In Augusten Burroughs' latest brilliant book (I think all his books are brilliant)  This is How: Help for The self  he writes in the chapter entitled:  "How to Remain Unhealed"  


I had mistakenly assumed that healed meant restored.....
Heal is a television word.  It's satisfying to see somebody who 
has gone through adversity and come out the other side, healed.....
That's almost word for word, how they might introduce a segment on 
healing on a talk show.  'Come out the other side' Like a tunnel.  
But here's the thing:  there are some things in life from which you do not 
heal....The pressure to heal can cause enduring damage.....

He goes on to say that after a loss or tragedy there is a hole that is never filled.   But not to despair because look where he takes this.  


He says that humans are able to live 


....just fine with many holes of many sizes and shapes.  
And pleasure, love, compassion, fulfillment-these things 
do not leak out of holes of any size.

So we can be filled with holes and at the same time hold the feelings that might seem to be opposistes-like joy and excitement.  The feelings of loss return frequently and we will reside in them once and awhile, but he says 

.....loss creates a greater overall surface area within a person.  
You expand as a result of it..... even though it may feel like the opposite.....
Huge loss resets you in a way.....the pain of your loss will remain 
with you for the rest of your life, but great joy will be there right beside it....
Deep sorrow and deep joy can exist within you, side by side.  
At every moment.  And it's not confusing.  And it's not a conflict.  
This is among the oldest, deepest, most primal truths:  
the facts of life may be, at times, unbearably painful.  
But the core, the bones of life are generous beyond all reason or belief.  
Those things that ought to kill us do not.  
This should be taken as encouragement to continue....
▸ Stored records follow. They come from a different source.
(* ===== verification/Mmap.v ===== *)
(** kernel/mm/mmap.c, do_mmap and do_munmap, and the loops of proc.c (fork,
    exit) and exec.c (free_pagetable_vma) over the areas of a process: the
    table of Vma, the page tables of Vm and the file table of File composed.

    The state is the three of them and the fields of the current process;
    [p] is its index in the process table and [stack0] the stack bottom of
    proc[0], which find_free_range reads.  The TLB flush has no effect on this
    state.  The abstract view of an address space is [backing]: what a page
    fault at an address would be served with. *)
From S2P Require Import Prelude Kalloc Vma Vm Path Pipe Vfs File.

Record mm_state (P N : Type) := mk_mm {
  mm_vm : vm_state P;
  mm_files : fstate N;
  mm_proc : uproc
}.
Arguments mk_mm {_ _} _ _ _.
Arguments mm_vm {_ _} _.
Arguments mm_files {_ _} _.
Arguments mm_proc {_ _} _.

Section mmap.
Context {P : Type} {PP : PagePool P} {N : Type} {FN : FileNodes N} {FP : FileNodesPut N}.
Abbreviation st := (mm_state P N).

Definition set_mm_vm v (s : st) : st := mk_mm v (mm_files s) (mm_proc s).
Definition set_mm_files f (s : st) : st := mk_mm (mm_vm s) f (mm_proc s).
Definition set_areas l (s : st) : st :=
  let p := mm_proc s in
  mk_mm (mm_vm s) (mm_files s)
    (mk_uproc (pagetable p) (heap_bottom p) (heap_top p) (stack_bottom p) (stack_top p) l).
Definition areas (s : st) : list vma := vm_area (mm_proc s).
Definition root (s : st) : Z := pagetable (mm_proc s).
Definition on_vm {A} (m : K (vm_state P) A) : K st A := zoom mm_vm set_mm_vm m.
Definition on_files {A} (m : K (fstate N) A) : K st A := zoom mm_files set_mm_files m.

(** [proc->vm_area[i]] *)
Definition get_area (i : nat) : K st vma := λ s,
  match areas s !! i with Some v => Ret (v, s) | None => Fault end.
Definition put_area (i : nat) (v : vma) : K st unit := modify (λ s, set_areas (<[i := v]> (areas s)) s).

Definition set_used (x : Z) (v : vma) : vma :=
  mk_vma x (va_start v) (va_end v) (vma_flags v) (file_offset v) (vm_page_prot v) (vma_file v).
Definition set_va_end (x : Z) (v : vma) : vma :=
  mk_vma (used v) (va_start v) x (vma_flags v) (file_offset v) (vm_page_prot v) (vma_file v).
(** The head of the area given up: the file offset moves with the start. *)
Definition trim_head (end_ : Z) (v : vma) : vma :=
  mk_vma (used v) end_ (va_end v) (vma_flags v)
    (match vma_file v with Some _ => u64 (file_offset v + u64 (end_ - va_start v)) | None => file_offset v end)
    (vm_page_prot v) (vma_file v).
And this is what my dear friends are doing.  They are continuing....  and they are my teachers.    

Sunday, February 12, 2012

My, how 2 years flew by.....

Today is my dad's 2nd yartzheit. two years ago today, according the Jewish lunar calendar, my father died.    In some ways, it feels like just yesterday and in other ways it feels like it was ages ago.  I suppose, as I've said (and written) before, that must be what eternity is like, timeless.....not time bound.....

I am filled with so many emotions on this day of commemoration, but the predominate one is a feeling of profound existential loneliness.  I guess that's the status of someone without parents, being existentially alone......

Today, there are so many wonderful memories that are flooding in, and they almost feel like a soothing salve.  Yet,  I can't seem to be able to smear that salve on fast enough to soothe the grief and pain that still linger two years later......
There is the memory of my daddy and me in Washington, DC when I was about 5.



And there is the memory of us together at his synagogue's 100th anniversary dinner.  I cherish this picture, because it is the last one we have of us together before his health started to fail.

I am no longer someone's daughter.  I am existentially alone, yet the wonderful life lessons he taught me, along with the wonderful memories of him, nurture and cradle me and I am deeply grateful for those lessons and for those memories.  I have taken his lessons to heart and have become a strong and independent woman with fierce intuition and I know he would be proud of me.  Thank you for everything daddy!  May your nishamah (soul) have a complete aliyah (return to its eternal resting place).  I love you, always.